Tuesday, September 20, 2016

Elves and Druidhs of Waste

Here are two more additions for my Waste setting:

Elves of Waste


"Wood Elf", by Marcel Nilo.
There are no elves in Waste. Not in the traditional sense. No sprawling civilizations of treetop dwellers; those are all gone now. What remains instead, what one might call the elves of Waste, are creatures...creatures that are as cold as the dim starlight they hold in their eyes, pinpoints of sparkling embers set against fields of solid black.

When encountered, these elves pause, as if trying to remember something, a hint of an ancient memory lingering just out of their grasp.

But it's hopeless, and soon the elves descend back to instinct.

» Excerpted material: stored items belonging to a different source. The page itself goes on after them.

(* ===== verification/TradeIntents.v ===== *)
(** * Trade intents ([execution/services/trade-intent.service.ts])

    [TradeIntentService]: the durable, normalized form of one model decision.  An intent is
    recorded once per user and signal, expires, and leaves [CREATED] at most once.  The
    structured metadata of an intent is left out, and the message of a refusal. *)

From S2P Require Import Prelude Prog JsString Decimal DecimalSpecs Store RiskGrants.
Open Scope string_scope.
Open Scope list_scope.
Open Scope Z_scope.

(** ** Data *)

Definition INTENT_MAX_AGE_MS : Z := RISK_GRANT_TTL_MS + EXECUTION_CONFIRMATION_WINDOW_MS.

(** [created: true], or the existing row reused. *)
Record TradeIntentRegistration := mkRegistration { created : bool; intent : TradeIntent }.

Record TradeIntentFacts := mkFacts {
  tf_userId : string; tf_signalId : string; tf_signalGeneratedAt : Z; tf_brokerConnectionId : string;
  tf_logicalAccountKey : option string; tf_tradingSessionId : option string; tf_strategyCode : option string;
  tf_modelVersion : option string; tf_timeframe : option string; tf_instrument : string; tf_direction : string;
  tf_requestedLotSize : string; tf_requestedEntryPrice : option string; tf_stopLoss : option string;
  tf_takeProfit : option string; tf_trailingStopPips : option string; tf_rationale : option string;
  tf_authorityGeneration : Z; tf_tradingPolicyRevision : option Z; tf_providerVerificationRevision : option Z;
  tf_executionControlRevision : option Z }.
(* ===== verification/Sums.v ===== *)
(** * Sums over a table

    [SELECT SUM(f) FROM m] of integers: the sum of [f] over the rows of a finite map, how it
    moves when one row is inserted or updated, and when the rows are those of another table
    with smaller summands. *)

From S2P Require Import Prelude.

Section lists.
Context {A : Type}.

Definition lsum (f : A -> Z) (l : list A) : Z := foldr (fun x n => f x + n) 0 l.

Lemma lsum_app f l l' : lsum f (l ++ l') = lsum f l + lsum f l'.
Proof. induction l as [|x l IH]; simpl; lia. Qed.

#[global] Instance lsum_perm f : Proper ((≡ₚ) ==> eq) (lsum f).
Proof. induction 1; simpl; lia. Qed.

Lemma lsum_ext f g l : (forall x, x ∈ l -> f x = g x) -> lsum f l = lsum g l.
Proof.
  induction l as [|x l IH]; simpl; [done|]. intros H. rewrite (H x) by by left. rewrite IH; [done|].
  intros y Hy. apply H. by right.
Qed.

Lemma lsum_add f g l : lsum (fun x => f x + g x) l = lsum f l + lsum g l.
Proof. induction l as [|x l IH]; simpl; lia. Qed.

Lemma lsum_nonneg f l : (forall x, 0 <= f x) -> 0 <= lsum f l.
Proof. intros H. induction l as [|x l IH]; simpl; [done|]. specialize (H x). lia. Qed.

Lemma lsum_const c f l : (forall x, f x = c) -> lsum f l = c * Z.of_nat (length l).
Proof. intros H. induction l as [|x l IH]; simpl; [lia|]. rewrite H. lia. Qed.

Lemma lsum_scale c f l : lsum (fun x => c * f x) l = c * lsum f l.
Proof. induction l as [|x l IH]; simpl; lia. Qed.
End lists.

Lemma lsum_map {A B} (f : B -> Z) (g : A -> B) l : lsum f (map g l) = lsum (fun x => f (g x)) l.
Proof. induction l as [|x l IH]; simpl; lia. Qed.

Lemma lsum_flat_map {A B} (f : B -> Z) (g : A -> list B) l :
  lsum f (flat_map g l) = lsum (fun x => lsum f (g x)) l.
Proof. induction l as [|x l IH]; simpl; [done|]. rewrite lsum_app. lia. Qed.

Section tables.
Context {K : Type} `{!EqDecision K, !Countable K} {R : Type}.

Definition msum (f : R -> Z) (m : gmap K R) : Z := lsum (fun e => f (snd e)) (map_to_list m).

Lemma msum_empty f : msum f ∅ = 0.
Proof. unfold msum. by rewrite map_to_list_empty. Qed.

Lemma msum_insert f k r m : m !! k = None -> msum f (<[k := r]> m) = f r + msum f m.
Proof. intros Hk. unfold msum. by rewrite map_to_list_insert. Qed.

Lemma msum_delete f k r m : m !! k = Some r -> msum f m = f r + msum f (delete k m).
Proof. intros Hk. rewrite <- (insert_delete_id m k r) at 1 by done. apply msum_insert, lookup_delete_eq. Qed.

Lemma msum_nonneg f m : (forall k r, m !! k = Some r -> 0 <= f r) -> 0 <= msum f m.
Proof.
  induction m as [|k r m Hk IH] using map_ind; intros Hf; [by rewrite msum_empty|]. rewrite msum_insert by done.
  specialize (Hf k r ltac:(apply lookup_insert_eq)) as Hr. enough (0 <= msum f m) by lia. apply IH.
  intros k0 r0 H0. apply (Hf k0). rewrite lookup_insert_ne; [done|congruence].
Qed.

(** Every row of [m'] is one of [m] with a summand no smaller there. *)
Lemma msum_le f f' m m' :
  (forall k r, m !! k = Some r -> 0 <= f r) -> (forall k r', m' !! k = Some r' -> exists r, m !! k = Some r /\ f' r' <= f r) ->
  msum f' m' <= msum f m.
Proof.
  revert m. induction m' as [|k r' m' Hk IH] using map_ind; intros m Hf Hm.
  - rewrite msum_empty. by apply msum_nonneg.
  - rewrite msum_insert by done. destruct (Hm k r' ltac:(apply lookup_insert_eq)) as (r & Hr & Hle).
    rewrite (msum_delete f k r m Hr). enough (msum f' m' <= msum f (delete k m)) by lia.
    apply IH; [intros k0 r0 [_ H0]%lookup_delete_Some; by apply (Hf k0)|]. intros k0 r0 H0. assert (k <> k0) by congruence.
    destruct (Hm k0 r0) as (x & Hx & ?); [by rewrite lookup_insert_ne|]. exists x. by rewrite lookup_delete_ne.
Qed.

Lemma msum_ext f g m : (forall k r, m !! k = Some r -> f r = g r) -> msum f m = msum g m.
Proof. intros H. apply lsum_ext. intros [k r] Hin%elem_of_map_to_list. by apply (H k). Qed.

(** At least the summand of a row. *)
Lemma msum_ge f k r m : (forall k r, m !! k = Some r -> 0 <= f r) -> m !! k = Some r -> f r <= msum f m.
Proof.
  intros Hf Hr. rewrite (msum_delete f k r m Hr). enough (0 <= msum f (delete k m)) by lia. apply msum_nonneg.
  intros k0 r0 [_ H0]%lookup_delete_Some. by apply (Hf k0).
Qed.
End tables.
(* ===== verification/CapitalBounds.v ===== *)
(** * Commitments stay within the budget

    What the advisory lock of [Allocation] is for.  [moves] is what every other statement does to
    the tables of the aggregate: it releases allocations, moves intents and trades along, and
    so never raises an account's commitments.  With the critical sections serialised per
    account, reservations and budget changes keep them within the budget, whatever runs
    together. *)

From S2P Require Import Prelude Prog StateMachines JsString Decimal DecimalSpecs JsMap Store OrderService RiskGrants.
From S2P Require Import TradeCas Locks TradeIntents Sums Capital Allocation.
From Stdlib Require Import QArith Lqa.
Open Scope string_scope.
Open Scope list_scope.
Open Scope Z_scope.

(** ** How the tables move *)

(** An allocation changes once, when it is released. *)
Definition capital_evolves (a a' : CapitalAllocation) : Prop :=
  a' = a \/ (ca_active a = true /\ exists reason, a' = with_release reason a).

#[export] Instance capital_evolves_preorder : PreOrder capital_evolves.
Proof.
  split; [by left|]. intros x y z [->|[Hx [r ->]]] [->|[Hy [r' ->]]]; [by left|right; eauto|right; eauto|done].
Qed.

Record moves (d d' : DB) : Prop := {
  mv_budgets : budgets d' = budgets d;
  mv_allocations : rows_evolve capital_evolves (allocations d) (allocations d');
  mv_only : rows_only capital_evolves (allocations d) (allocations d');
  mv_intents : rows_evolve intent_evolves (intents d) (intents d');
  mv_trades : trade_rel d d' }.

Lemma rows_refl {R} (evolves : R -> R -> Prop) `{!Reflexive evolves} m : rows_evolve evolves m m /\ rows_only evolves m m.
Proof. split; intros id r Hr; by exists r. Qed.

Lemma rows_trans {R} (evolves : R -> R -> Prop) `{!Transitive evolves} m1 m2 m3 :
  rows_evolve evolves m1 m2 -> rows_evolve evolves m2 m3 -> rows_evolve evolves m1 m3.
Proof.
  intros H1 H2 id r Hr. destruct (H1 _ _ Hr) as (r1 & Hr1 & ?). destruct (H2 _ _ Hr1) as (r2 & ? & ?).
  exists r2. split; [done|by etransitivity].
Qed.

Lemma only_trans {R} (evolves : R -> R -> Prop) `{!Transitive evolves} m1 m2 m3 :
  rows_only evolves m1 m2 -> rows_only evolves m2 m3 -> rows_only evolves m1 m3.
Proof.
  intros H1 H2 id r Hr. destruct (H2 _ _ Hr) as (r1 & Hr1 & ?). destruct (H1 _ _ Hr1) as (r2 & ? & ?).
  exists r2. split; [done|by etransitivity].
Qed.

#[export] Instance moves_preorder : PreOrder moves.
Proof.
  split.
  - intros d. split; [done|by apply (rows_refl _)..|reflexivity].
  - intros x y z [A1 B1 C1 D1 E1] [A2 B2 C2 D2 E2]. split; [congruence|exact (rows_trans _ _ _ _ B1 B2)|
      exact (only_trans _ _ _ _ C1 C2)|exact (rows_trans _ _ _ _ D1 D2)|by etransitivity].
Qed.

(** ** A well-formed ledger *)

(** Allocations are under their intent, which exists, and hold no negative capital; an intent
    has one trade at most. *)
Record ledger_wf (d : DB) : Prop := {
  lw_key : forall id a, allocations d !! id = Some a -> ca_tradeIntentId a = id /\ 0 <= ca_allocatedCapital a;
  lw_intent : forall id a, allocations d !! id = Some a -> is_Some (intents d !! id);
  lw_trade : forall t1 t2 x1 x2, trades d !! t1 = Some x1 -> trades d !! t2 = Some x2 ->
    is_Some (t_tradeIntentId x1) -> t_tradeIntentId x1 = t_tradeIntentId x2 -> t1 = t2 }.

Lemma trades_of_nil id d : trades_of id d = [] <-> forall k t, trades d !! k = Some t -> t_tradeIntentId t <> Some id.
Proof.
  unfold trades_of. split.
  - intros Hn k t Ht Hid. assert (In t (List.filter (of_intent id) (map snd (map_to_list (trades d))))) as Hin.
    { apply filter_In. split; [|by apply bool_decide_eq_true]. apply in_map_iff. exists (k, t). split; [done|].
      by apply list_elem_of_In, elem_of_map_to_list. }
    by rewrite Hn in Hin.
  - intros Hn. destruct (List.filter _ _) as [|t l] eqn:E; [done|]. exfalso.
    assert (In t (t :: l)) as Hin by by left. rewrite <- E in Hin. apply filter_In in Hin as [Hin Hid%bool_decide_eq_true].
    apply in_map_iff in Hin as ([k x] & <- & Hkx%list_elem_of_In%elem_of_map_to_list). by apply (Hn k x).
Qed.

Lemma live_nonneg id t : 0 <= Z.b2z (live id t).
Proof. destruct (live id t); cbn; lia. Qed.

Lemma weight_nonneg d id : 0 <= weight d id.
Proof. unfold weight. repeat case_bool_decide; [done..|]. apply msum_nonneg. intros k t _. apply live_nonneg. Qed.

(** At most one row of the join counts. *)
Lemma live_le_1 id (m : gmap string TradeRow) :
  (forall t1 t2 x1 x2, m !! t1 = Some x1 -> m !! t2 = Some x2 ->
     is_Some (t_tradeIntentId x1) -> t_tradeIntentId x1 = t_tradeIntentId x2 -> t1 = t2) ->
  msum (fun t => Z.b2z (live id t)) m <= 1.
Proof.
  induction m as [|k t m Hk IH] using map_ind; intros Hu; [by rewrite msum_empty|]. rewrite msum_insert by done.
  assert (msum (fun t => Z.b2z (live id t)) m <= 1) as Hm.
  { apply IH. intros t1 t2 x1 x2 H1 H2. apply Hu; rewrite lookup_insert_ne by congruence; done. }
  destruct (live id t) eqn:Hl; cbn; [|done].
  rewrite (msum_ext (fun t => Z.b2z (live id t)) (fun _ => 0) m).
  - unfold msum. rewrite (lsum_const 0) by done. lia.
  - intros k' t' H'. destruct (live id t') eqn:Hl'; [|done]. exfalso. assert (k = k') as ->; [|congruence].
    unfold live, of_intent in *. bool_to_prop.
    apply (Hu k k' t t'); rewrite ?lookup_insert_eq, ?lookup_insert_ne by congruence; [done|done|by eexists|congruence].
Qed.

Lemma weight_le_1 d id : ledger_wf d -> weight d id <= 1.
Proof. intros Hwf. unfold weight. repeat case_bool_decide; [done..|]. apply live_le_1, Hwf. Qed.

Lemma commits_nonneg u k d : ledger_wf d -> forall id a, allocations d !! id = Some a -> 0 <= commits u k d a.
Proof.
  intros Hwf id a Ha. unfold commits. destruct (active_in u k a); [|done]. destruct (lw_key d Hwf _ _ Ha) as [_ Hc].
  pose proof (weight_nonneg d (ca_tradeIntentId a)). nia.
Qed.

(** ** Moves lower the commitments *)

Lemma moves_weight d d' id :
  moves d d' -> is_Some (intents d !! id) -> weight d' id <= weight d id.
Proof.
  intros [_ _ _ Hi [He Ho]] [n Hn]. unfold weight.
  assert (trades_of id d' = [] <-> trades_of id d = []) as Hiff.
  { rewrite !trades_of_nil. split; intros H k t Ht.
    - destruct (He k t Ht) as (t' & Ht' & Hev). rewrite <- (te_intent _ _ Hev). by apply (H k).
    - destruct (Ho k t Ht) as (t' & Ht' & Hev). rewrite (te_intent _ _ Hev). by apply (H k). }
  rewrite (bool_decide_ext _ _ Hiff). case_bool_decide.
  - destruct (Hi _ _ Hn) as (n' & Hn' & [_ Hs]). rewrite Hn, Hn'. cbn.
    case_bool_decide as E; [|case_bool_decide; done]. destruct (decide (n_status n = Intent.CREATED)) as [->|Hne]; [done|].
    rewrite (Hs Hne) in E. congruence.
  - apply msum_le; [intros; apply live_nonneg|]. intros k t' Ht'. destruct (Ho k t' Ht') as (t & Ht & Hev). exists t. split; [done|].
    unfold live, of_intent. rewrite (te_intent _ _ Hev). case_bool_decide; [|done]. cbn [andb].
    destruct (terminal t) eqn:Et; [by rewrite (te_frozen _ _ Hev Et)|]. unfold terminal in Et. rewrite Et.
    destruct (Trade.isTerminal (Known (t_status t'))); done.
Qed.

Lemma moves_commits u k d d' a a' :
  moves d d' -> ledger_wf d -> allocations d !! ca_tradeIntentId a = Some a -> capital_evolves a a' ->
  commits u k d' a' <= commits u k d a.
Proof.
  intros Hm Hwf Ha [->|[_ [r ->]]]; unfold commits.
  - destruct (active_in u k a); [|done]. pose proof (moves_weight d d' _ Hm (lw_intent d Hwf _ _ Ha)).
    destruct (lw_key d Hwf _ _ Ha). nia.
  - unfold active_in at 1. cbn [ca_active with_release]. rewrite andb_false_r.
    by apply (commits_nonneg u k d Hwf _ a Ha).
Qed.

Lemma moves_committed u k d d' : moves d d' -> ledger_wf d -> committed u k d' <= committed u k d.
Proof.
  intros Hm Hwf. apply msum_le; [by apply commits_nonneg|]. intros id a' Ha'.
  destruct (mv_only _ _ Hm id a' Ha') as (a & Ha & Hev). exists a. split; [done|].
  apply (moves_commits u k d d'); [done|done| |done]. destruct (lw_key d Hwf _ _ Ha) as [-> _]. done.
Qed.

Lemma moves_wf d d' : moves d d' -> ledger_wf d -> ledger_wf d'.
Proof.
  intros [_ _ Ho Hi [Het Hot]] [Hk Hn Ht]. split.
  - intros id a' (a & Ha & [->|[_ [r ->]]])%Ho; exact (Hk _ _ Ha).
  - intros id a' (a & Ha & _)%Ho. destruct (Hn _ _ Ha) as [n Hin]. destruct (Hi _ _ Hin) as (n' & ? & _). by eexists.
  - intros t1 t2 x1 x2 (y1 & H1 & E1)%Hot (y2 & H2 & E2)%Hot. rewrite (te_intent _ _ E1), (te_intent _ _ E2). by apply Ht.
Qed.

(** ** What moves *)

Definition same_capital (d d' : DB) : Prop :=
  budgets d' = budgets d /\ allocations d' = allocations d /\ intents d' = intents d.

#[export] Instance same_capital_preorder : PreOrder same_capital.
Proof. split; [done|]. intros x y z (? & ? & ?) (? & ? & ?). repeat split; congruence. Qed.

Lemma moves_trades d d' : same_capital d d' -> trade_rel d d' -> moves d d'.
Proof. intros (Hb & Ha & Hi) Ht. split; [done|..|done]; rewrite ?Ha, ?Hi; by apply (rows_refl _). Qed.

Lemma moves_same d d' : same_capital d d' -> trades d' = trades d -> moves d d'.
Proof. intros Hs Ht. apply moves_trades; [done|by apply trade_rel_same]. Qed.

Lemma moves_set_intents d m : rows_evolve intent_evolves (intents d) m -> moves d (set_intents m d).
Proof. intros Hi. split; [done|by apply (rows_refl _)..|done|by apply trade_rel_same]. Qed.

Lemma guar_moves_intent_cas id s t : guar moves (intent_cas id s t).
Proof.
  apply guar_op. intros d. cbn [fst]. apply moves_set_intents. apply update_row_evolve; [typeclasses eauto|].
  intros n Hn%bool_decide_eq_true. split; [by exists s, t|done].
Qed.

Lemma guar_moves_mark l : guar moves (mark_all_expired l).
Proof. induction l as [|n l IH]; cbn [mark_all_expired]; [done|]. apply guar_bind; [apply guar_moves_intent_cas|done]. Qed.

Lemma guar_moves_sweep t : guar moves (expireStaleCreatedIntents t).
Proof. unfold expireStaleCreatedIntents. guar_walk. apply guar_moves_mark. Qed.

Lemma guar_moves_usable n : guar moves (assertIntentUsable n).
Proof. unfold assertIntentUsable. guar_walk. apply guar_moves_intent_cas. Qed.

Lemma guar_moves_insert n : guar moves (op (intent_insert_act n)).
Proof.
  apply guar_op. intros d. destruct (intent_insert_cases n d) as [[e ->]|(Hid & _ & ->)]; [done|].
  apply moves_set_intents. intros id x Hx. exists x. split; [|done]. rewrite lookup_insert_ne; [done|congruence].
Qed.

Lemma guar_moves_intent c : guar moves (run_intent c).
Proof.
  destruct c; cbn [run_intent]; unfold recordOrReuseIntent, findByKey, resolveIntentForExecution,
    resolveIntentForExecutionBySignal, findBySignal, findByKey; guar_walk;
    first [apply guar_moves_usable|apply guar_moves_sweep|apply guar_moves_intent_cas|apply guar_moves_insert].
Qed.

Lemma guar_moves_release id reason : guar moves (releaseAllocationForIntent id reason).
Proof.
  apply guar_op. intros d. cbn [fst].
  destruct (update_row_evolve capital_evolves ca_active (with_release reason) id (allocations d)) as [He Ho].
  { intros a Ha. right. eauto. }
  split; [done|done|done|by apply (rows_refl _)|by apply trade_rel_same].
Qed.

Lemma guar_same_cas params : guar same_capital (applyCasTransition params).
Proof.
  unfold applyCasTransition, converge, answer_applied, recordDiscrepancy, audit_log, find_trade, trade_update.
  guar_walk; try (apply guar_op; intros d; destruct (update_row _ _ _ _); done); by apply guar_modify.
Qed.

Lemma guar_moves_cas params : patch_sets_target params -> guar moves (run_cas params).
Proof.
  intros Hp. unfold run_cas. apply guar_bind; [|done].
  apply (guar_weaken (fun d d' => same_capital d d' /\ trade_rel d d')); [intros d d' [? ?]; by apply moves_trades|].
  apply guar_and; [apply guar_same_cas|by apply guar_cas].
Qed.

Lemma guar_moves_confirmations t : guar moves (expireStalePendingConfirmations t).
Proof.
  unfold expireStalePendingConfirmations. guar_walk. apply guar_each. intros c. guar_walk. apply guar_op. intros d.
  unfold confirmation_update. destruct (update_row _ _ _ _). by apply moves_same.
Qed.

Lemma guar_moves_release_all l : guar moves (release_all l).
Proof. induction l as [|id l IH]; cbn [release_all]; [done|]. guar_walk; [apply guar_moves_release|done]. Qed.

Lemma guar_moves_process t t' : guar moves (process t t').
Proof.
  unfold process. guar_walk; [apply guar_moves_sweep|apply guar_moves_release_all|apply guar_moves_confirmations].
Qed.

(** ** What sufficiency gives *)

Lemma toQ_minus a b sc : (toQ (mkED a sc) - toQ (mkED b sc) == toQ (mkED (a - b) sc))%Q.
Proof. unfold toQ, Qeq, Qminus. cbn. lia. Qed.

(** What is admitted fits between the commitments and the budget, in column units. *)
Lemma sufficiency_fits p equity b c bk v :
  canonical equity -> sufficiency p equity b (capital_text c, bk) = Ok tt ->
  numeric_column 18 8 (ap_allocatedCapital p) = Ok v -> c + v <= cb_totalCapital b.
Proof.
  intros He Hs Hv. unfold sufficiency in Hs. cbn [fst snd] in Hs. rewrite (parse_units 8 scale8), (parse_out 8 scale8) in Hs.
  cbn [exact rbind] in Hs. apply rbind_ok in Hs as (total & Hmin%exact_ok & Hs).
  apply rbind_ok in Hs as (r & Hr%exact_ok & Hs). apply rbind_ok in Hs as (avail & Hsub%exact_ok & Hs).
  apply rbind_ok in Hs as (short & Hgt%exact_ok & Hs). destruct short; [done|]. clear Hs.
  destruct (units_spec 8 scale8 c) as [Cc Qc], (units_spec 8 scale8 (cb_totalCapital b)) as [Cb Qb].
  destruct (min_ok _ _ Cb He _ Hmin) as (_ & Ct & Ht & _). destruct (sub_ok _ _ Ct Cc _ Hsub) as [Ca Qa].
  pose proof (parse_text_canonical _ _ Hr) as Cr. pose proof (gt_ok _ _ Cr Ca _ Hgt) as Hle. cbv iota in Hle.
  unfold numeric_column, tryParse_text, tryParse in Hv. unfold parse_text in Hr. rewrite Hr in Hv. cbn [ok_opt] in Hv.
  destruct (_ <? _); [|done]. injection Hv as <-.
  enough (to_units 8 r <= cb_totalCapital b - c) by lia.
  apply to_units_between; [done|by apply canonical_scale|]. rewrite <- toQ_minus. lra.
Qed.
(** ** [hasDailyLossLimitBreached] *)

Definition hasDailyLossLimitBreached : io bool :=
  catch
    (let* profile := getOrCreateProfile (id_profile ids) userId in
     let* authority := resolveActiveSessionAuthority userId in
     let* session := sel (owned_session (au_sessionId authority)) in
     match session with
     | None => Ret false
     | Some session =>
         match positive (parseSessionDecimal (s_openingBalance session)) with
         | None => Ret false
         | Some openingBalance =>
             let* connection := op (fun d => (d, findConnectionById (s_brokerConnectionId session) userId d)) in
             if negb (bool_decide (b_status connection = B_CONNECTED)) then Ret false
             else
               let* account := read_account_state evidence (b_id connection) in
               match trimmed_or_null (b_logicalAccountKey connection), trimmed_or_null (snd <$> account) with
               | Some key, Some currency =>
                   let* loss := getTodayRealisedLossExact (mkScope userId key currency) in
                   if negb (complete loss) then Ret false
                   else match tryParse_text (total loss) with
                        | None => Ret false
                        | Some today => of_result (daily_loss_reached profile openingBalance today)
                        end
               | _, _ => Ret false
               end
         end
     end)%prog
    (fun _ => Ret false).
End pipeline.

These are misxenothropic beasts. These are carnivores. And nothing that lives or walks in the Living Forest is safe from them.

Druidhs of Waste


Artwork sourced here.
The druidhs of the golden thirst are tired, shriveled husks, who stumble on thin stalks of bone tightly wrapped in leathery skin. They wear armor made of wheat; it is all their magic can keep alive.

Their voices rasp and grate like stones rubbing together. They hate conversation. It is useless. Nothing grows from words.

Nothing grows here, period.

They are sworn enemies of the cosmogaunts; they are too weak to fight them off, but they know a method for destroying the parasite kings and demolishing their stomach palaces. The cosmogaunts fear the druidhs because of this.

But druidhs hate conversation. So the cosmogaunts are safe. Cautious, but safe.

Druidhs are cursed, just like everything else, immortal protectors of a garden that has mostly died off, drained of its nourishing waters. Nothing can kill them. They are ghosts of forests. How they lament the trees and the fields.

And the world.

Druidh tears heal wounds and diseases.

But why waste the water?

(Note: There are druids among the illadon who protect the living forests that grow on the backs of megaturtles, but those forests are nourished by blood from the shells of the turtles, so they are abominations.)

Update+Evey Lockhart added the following (she's cowriting Waste with me and +David Lewis Johnson):

Only wheat still lives on thier backs. Pitiful tamed wheat. The ghosts of the wolf clothed in shame.

I imagine they are their own dream manifestation, cursing themselves with every stray thought and whimper and day dream memory.

They are difficult to make cry unless you know the secret.
Let each see its own reflection.

There is a merchant palace, taking over the entirety of a headless, walking god. At the center is a room of mirrors.and a chained druidh. It's eyelids have been cut away. It cannot help but see itself. It has been crying for a thousand years and not yet reached the middle of its weeping. A line of dead eyed children patiently collect every precious drop.

Qua'al Din, Merchant Prince, monopolizes both torture and healing.